最悪の事態は回避できるのか。トランプ再選で若い世代が直面する「2100年」というリアル

再び、トランプ氏が大統領の椅子に就くことになりました。日本だけでなく、世界の国々がトランプ再来に緊張しているようですが、決して見逃せないのがトランプ氏の「子供たちの未来」への選択の行方です。

日本ではあまり報じられていませんが、トランプ氏は選挙期間中「掘って、掘って、掘りまくれ(Drill、baby、drill)」を合言葉に化石燃料の採掘を積極的に推し進めることを公約に掲げていました。

そして、再選が決まるやいなやトランプ氏の側近たちは、気候変動やエネルギー政策に関する大統領令の草案準備などに取りかかっているとか。この中には「パリ協定」からの離脱も含まれています。

パリ協定は、歴史上初めて気候変動枠組条約に加盟する196カ国全ての国が削減目標・行動をもって参加することをルール化した公平な合意です。もし、世界で2番目に温室効果ガスの排出量の多い米国が再離脱すれば、パリ協定そのものが形骸化しかねません。それは同時に、温暖化の最悪のシナリオへの足取りを確実かつ加速させることを意味しています。

産業革命の最中、工場から立ち上る黒い煙を見た科学者のスヴァンテ・アレニウスは「この煙が私たちの生活に及ぼす悪影響に多くの人が気づいたときは、手遅れになる」と地球温暖化を憂いました。

今年の世界的な暑さや豪雨を振り返れば、誰もが「黒い煙の悪影響」に気づいたはずです。

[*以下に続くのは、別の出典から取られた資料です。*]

(** The strict UTF-8 decoder: the first malformed sequence, as
    (start, end, reason), positions in bytes. *)
Fixpoint utf8_check (l : list Byte.byte) (pos : nat) : option (nat * nat * string) :=
  match l with
  | [] => None
  | b0 :: r =>
      let z := bZ b0 in
      if z <? 128 then utf8_check r (S pos)
      else if (z <? 194) || (245 <=? z) then Some (pos, S pos, "invalid start byte")
      else if z <? 224 then
        match r with
        | [] => Some (pos, S pos, "unexpected end of data")
        | b1 :: r1 =>
            if is_cont b1 then utf8_check r1 (pos + 2)%nat
            else Some (pos, S pos, "invalid continuation byte")
        end
      else if z <? 240 then
        let lo := if z =? 224 then 160 else 128 in
        let hi := if z =? 237 then 160 else 192 in
        match r with
        | [] => Some (pos, S pos, "unexpected end of data")
        | b1 :: r1 =>
            if (lo <=? bZ b1) && (bZ b1 <? hi) then
              match r1 with
              | [] => Some (pos, (pos + 2)%nat, "unexpected end of data")
              | b2 :: r2 =>
                  if is_cont b2 then utf8_check r2 (pos + 3)%nat
                  else Some (pos, (pos + 2)%nat, "invalid continuation byte")
              end
            else Some (pos, S pos, "invalid continuation byte")
        end
      else
        let lo := if z =? 240 then 144 else 128 in
        let hi := if z =? 244 then 144 else 192 in
        match r with
        | [] => Some (pos, S pos, "unexpected end of data")
        | b1 :: r1 =>
            if (lo <=? bZ b1) && (bZ b1 <? hi) then
              match r1 with
              | [] => Some (pos, (pos + 2)%nat, "unexpected end of data")
              | b2 :: r2 =>
                  if is_cont b2 then
                    match r2 with
                    | [] => Some (pos, (pos + 3)%nat, "unexpected end of data")
                    | b3 :: r3 =>
                        if is_cont b3 then utf8_check r3 (pos + 4)%nat
                        else Some (pos, (pos + 3)%nat, "invalid continuation byte")
                    end
                  else Some (pos, (pos + 2)%nat, "invalid continuation byte")
              end
            else Some (pos, S pos, "invalid continuation byte")
        end
  end.

Definition decode_error (l : list Byte.byte) (start stop : nat) (reason : string) : exc :=
  PyExc "UnicodeDecodeError"
    (if (stop =? S start)%nat then
       "'utf-8' codec can't decode byte 0x"
       +:+ string_of_list_byte (hex_bytes 2 (bZ (nth start l Byte.x00)))
       +:+ " in position " +:+ Z_to_string (Z.of_nat start) +:+ ": " +:+ reason
     else
       "'utf-8' codec can't decode bytes in position " +:+ Z_to_string (Z.of_nat start)
       +:+ "-" +:+ Z_to_string (Z.of_nat (stop - 1)%nat) +:+ ": " +:+ reason).

(** [b.decode("utf-8")]: valid UTF-8 is held as itself. *)
Definition utf8_decode (l : list Byte.byte) : result string :=
  match utf8_check l 0 with
  | None => Ok (string_of_list_byte l)
  | Some (start, stop, reason) => Err (decode_error l start stop reason)
  end.

Definition CR : Ascii.ascii := Ascii.ascii_of_nat 13.
Definition LF : Ascii.ascii := Ascii.ascii_of_nat 10.

(** Universal newlines of text-mode reading ([newline=None]): "\r\n"
    and a lone "\r" are read as "\n". *)
Fixpoint translate_newlines (after_cr : bool) (s : string) : string :=
  match s with
  | EmptyString => EmptyString
  | String c r =>
      if Ascii.eqb c CR then String LF (translate_newlines true r)
      else if Ascii.eqb c LF then
        (if after_cr then translate_newlines false r
         else String LF (translate_newlines false r))
      else String c (translate_newlines false r)
  end.

Definition universal_newlines (s : string) : string := translate_newlines false s.

(** The quote of [repr]: a double quote if the text holds a single
    quote and no double quote, else a single quote. *)
Definition repr_quote (l : list Byte.byte) : Byte.byte :=
  if existsb (fun b => bZ b =? 39) l && negb (existsb (fun b => bZ b =? 34) l)
  then Byte.x22 else Byte.x27.

Definition backslash : Byte.byte := Byte.x5c.

(** One code point of [repr(str)] ([unicode_repr]): the quote and the
    backslash are escaped, \t \n \r by name, other ASCII controls, DEL,
    and the non-printable U+0080..U+00A0 and U+00AD as \xhh, surrogates
    as \uhhhh.  Code points above U+00FF other than surrogates are
    copied (Python also escapes those its Unicode database lists as not
    printable, such as U+2028). *)
Definition repr_char (q : Byte.byte) (g : list Byte.byte) : list Byte.byte :=
  let c := char_cp g in
  match g with
  | [b] =>
      if (c =? bZ q) || (c =? 92) then [backslash; b]
      else if c =? 9 then [backslash; Byte.x74]
      else if c =? 10 then [backslash; Byte.x6e]
      else if c =? 13 then [backslash; Byte.x72]
      else if (c <? 32) || (c =? 127) then backslash :: Byte.x78 :: hex_bytes 2 c
      else [b]
  | _ =>
      if is_surrogate c then backslash :: Byte.x75 :: hex_bytes 4 c
      else if (c <? 161) || (c =? 173) then backslash :: Byte.x78 :: hex_bytes 2 c
      else g
  end.

(** [repr(s)] for a str *)
Definition str_repr (s : string) : string :=
  let l := list_byte_of_string s in
  let q := repr_quote l in
  string_of_list_byte (q :: concat (map (repr_char q) (utf8_chars l)) ++ [q]).

(** One byte of [repr(b)] ([bytes_repr]). *)
Definition repr_byte (q : Byte.byte) (b : Byte.byte) : list Byte.byte :=
  let c := bZ b in
  if (c =? bZ q) || (c =? 92) then [backslash; b]
  else if c =? 9 then [backslash; Byte.x74]
  else if c =? 10 then [backslash; Byte.x6e]
  else if c =? 13 then [backslash; Byte.x72]
  else if (c <? 32) || (127 <=? c) then backslash :: Byte.x78 :: hex_bytes 2 c
  else [b].

(** [repr(b)] for bytes *)
Definition bytes_repr (l : list Byte.byte) : string :=
  let q := repr_quote l in
  string_of_list_byte (Byte.x62 :: q :: concat (map (repr_byte q) l) ++ [q]).

(** [str(v)] as used inside f-strings: a str is itself, other values
    their [repr]. *)
Fixpoint py_repr (v : pyval) : string :=
  match v with
  | PNone => "None"
  | PBool true => "True"
  | PBool false => "False"
  | PInt z => Z_to_string z
  | PStr s => str_repr s
  | PBytes l => bytes_repr l
  | PList l =>
      "[" +:+ (fix go l := match l with
                         | [] => ""
                         | [x] => py_repr x
                         | x :: r => py_repr x +:+ ", " +:+ go r
                         end) l +:+ "]"
  | PDict d =>
      "{" +:+ (fix go d := match d with
                         | [] => ""
                         | [(k, x)] => str_repr k +:+ ": " +:+ py_repr x
                         | (k, x) :: r => str_repr k +:+ ": " +:+ py_repr x +:+ ", " +:+ go r
                         end) d +:+ "}"
  end.

Definition py_str (v : pyval) : string :=
  match v with
  | PStr s => s
  | _ => py_repr v
  end.

(** ** Base64 (CPython binascii) *)

Definition BASE64_PAD : Byte.byte := Byte.x3d.

(** [table_b2a_base64] *)
Definition table_b2a_base64 (v : Z) : Byte.byte :=
  byte_of_Z (if v <? 26 then 65 + v
             else if v <? 52 then 97 + (v - 26)
             else if v <? 62 then 48 + (v - 52)
             else if v =? 62 then 43 else 47).

(** [table_a2b_base64]: [None] stands for the table's "not base64"
    entries (value >= 64). *)
Definition table_a2b_base64 (ch : Byte.byte) : option Z :=
  let c := bZ ch in
  if (65 <=? c) && (c <=? 90) then Some (c - 65)
  else if (97 <=? c) && (c <=? 122) then Some (c - 97 + 26)
  else if (48 <=? c) && (c <=? 57) then Some (c - 48 + 52)
  else if c =? 43 then Some 62
  else if c =? 47 then Some 63
  else None.

(** [binascii.b2a_base64(data, newline=False)] *)
Fixpoint b2a_base64 (bin : list Byte.byte) : list Byte.byte :=
  match bin with
  | b0 :: b1 :: b2 :: rest =>
      let a := bZ b0 in let b := bZ b1 in let c := bZ b2 in
      table_b2a_base64 (Z.shiftr a 2)
      :: table_b2a_base64 (Z.lor (Z.shiftl (Z.land a 3) 4) (Z.shiftr b 4))
      :: table_b2a_base64 (Z.lor (Z.shiftl (Z.land b 15) 2) (Z.shiftr c 6))
      :: table_b2a_base64 (Z.land c 63)
      :: b2a_base64 rest
  | [b0] =>
      let a := bZ b0 in
      [table_b2a_base64 (Z.shiftr a 2);
       table_b2a_base64 (Z.shiftl (Z.land a 3) 4); BASE64_PAD; BASE64_PAD]
  | [b0; b1] =>
      let a := bZ b0 in let b := bZ b1 in
      [table_b2a_base64 (Z.shiftr a 2);
       table_b2a_base64 (Z.lor (Z.shiftl (Z.land a 3) 4) (Z.shiftr b 4));
       table_b2a_base64 (Z.shiftl (Z.land b 15) 2); BASE64_PAD]
  | [] => []
  end.

Definition binascii_Error (msg : string) : exc := PyExc "binascii.Error" msg.

(** The main loop of [binascii.a2b_base64(data, strict_mode=False)]:
    [quad_pos], [leftchar] and [pads] as in the C code, [acc] the output
    written so far (reversed).  A completed pad sequence ends decoding
    ([goto done]); characters outside the alphabet are skipped. *)
Fixpoint a2b_loop (inp : list Byte.byte) (quad_pos leftchar pads : Z)
    (acc : list Byte.byte) : result (list Byte.byte) :=
  match inp with
  | [] =>
      if quad_pos =? 0 then Ok (rev acc)
      else if quad_pos =? 1 then
        Err (binascii_Error
          "Invalid base64-encoded string: number of data characters cannot be 1 more than a multiple of 4")
      else Err (binascii_Error "Incorrect padding")
  | ch :: rest =>
      if Byte.eqb ch BASE64_PAD then
        if (2 <=? quad_pos) && (4 <=? quad_pos + (pads + 1)) then Ok (rev acc)
        else a2b_loop rest quad_pos leftchar
               (if 2 <=? quad_pos then pads + 1 else pads) acc
      else
        match table_a2b_base64 ch with
        | None => a2b_loop rest quad_pos leftchar pads acc
        | Some v =>
            if quad_pos =? 0 then a2b_loop rest 1 v 0 acc
            else if quad_pos =? 1 then
              a2b_loop rest 2 (Z.land v 15) 0
                (byte_of_Z (Z.lor (Z.shiftl leftchar 2) (Z.shiftr v 4)) :: acc)
            else if quad_pos =? 2 then
              a2b_loop rest 3 (Z.land v 3) 0
                (byte_of_Z (Z.lor (Z.shiftl leftchar 4) (Z.shiftr v 2)) :: acc)
            else
              a2b_loop rest 0 0 0
                (byte_of_Z (Z.lor (Z.shiftl leftchar 6) v) :: acc)
        end
  end.

Definition a2b_base64 (inp : list Byte.byte) : result (list Byte.byte) :=
  a2b_loop inp 0 0 0 [].

(** [base64.b64encode(s)] *)
Definition b64encode (s : list Byte.byte) : list Byte.byte := b2a_base64 s.

(** [base64.b64decode(s)] (validate=False): a [str] must be ASCII
    ([_bytes_from_decode_data]), [bytes] are taken as they are, any other
    object is a [TypeError]. *)
Definition b64decode (s : pyval) : result (list Byte.byte) :=
  match s with
  | PStr str =>
      let l := list_byte_of_string str in
      if forallb (fun b => bZ b <? 128) l then a2b_base64 l
      else Err (PyExc "ValueError" "string argument should contain only ASCII characters")
  | PBytes l => a2b_base64 l
  | _ => Err (PyExc "TypeError" "argument should be a bytes-like object or ASCII string")
  end.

実際、2024年の世界の平均気温は、観測史上最も暑かった23年を上回り、産業革命前の水準よりも1.5度以上高くなることが確実です。「パリ協定」では上昇幅の制限を1.5度としていますから、危険水域に入った。「手遅れになる」かなんとか最悪の事態を回避できるか?それは「私」たち次第です。

では、最悪の事態とはどんな世界か?

いくつかのシミュレーションがあるのですが、北極海の海氷が年々溶け続け、約80年後の2100年夏には、ついに海氷がほぼなくなってしまうという予測結果は共通して報告されています。

2100年と聞くとはるか未来に感じるかもしれません。しかし、76年後です。5歳の子供は、2100年には、まだ81歳です。10歳なら86歳、20歳でも96歳ですから、生きてる可能性が極めて高いのです。

しかも、世界気象機関(WMO)によれば、仮に気温上昇が1.5℃に抑えられたとしても、海面上昇は持続し、最大3m程度になると予測されています。1mの海面上昇とは、東京、大阪、名古屋、福岡、札幌などの大都市圏で、人が住めなくなってしまうレベルで、人命に関わる被害が多発するとされています。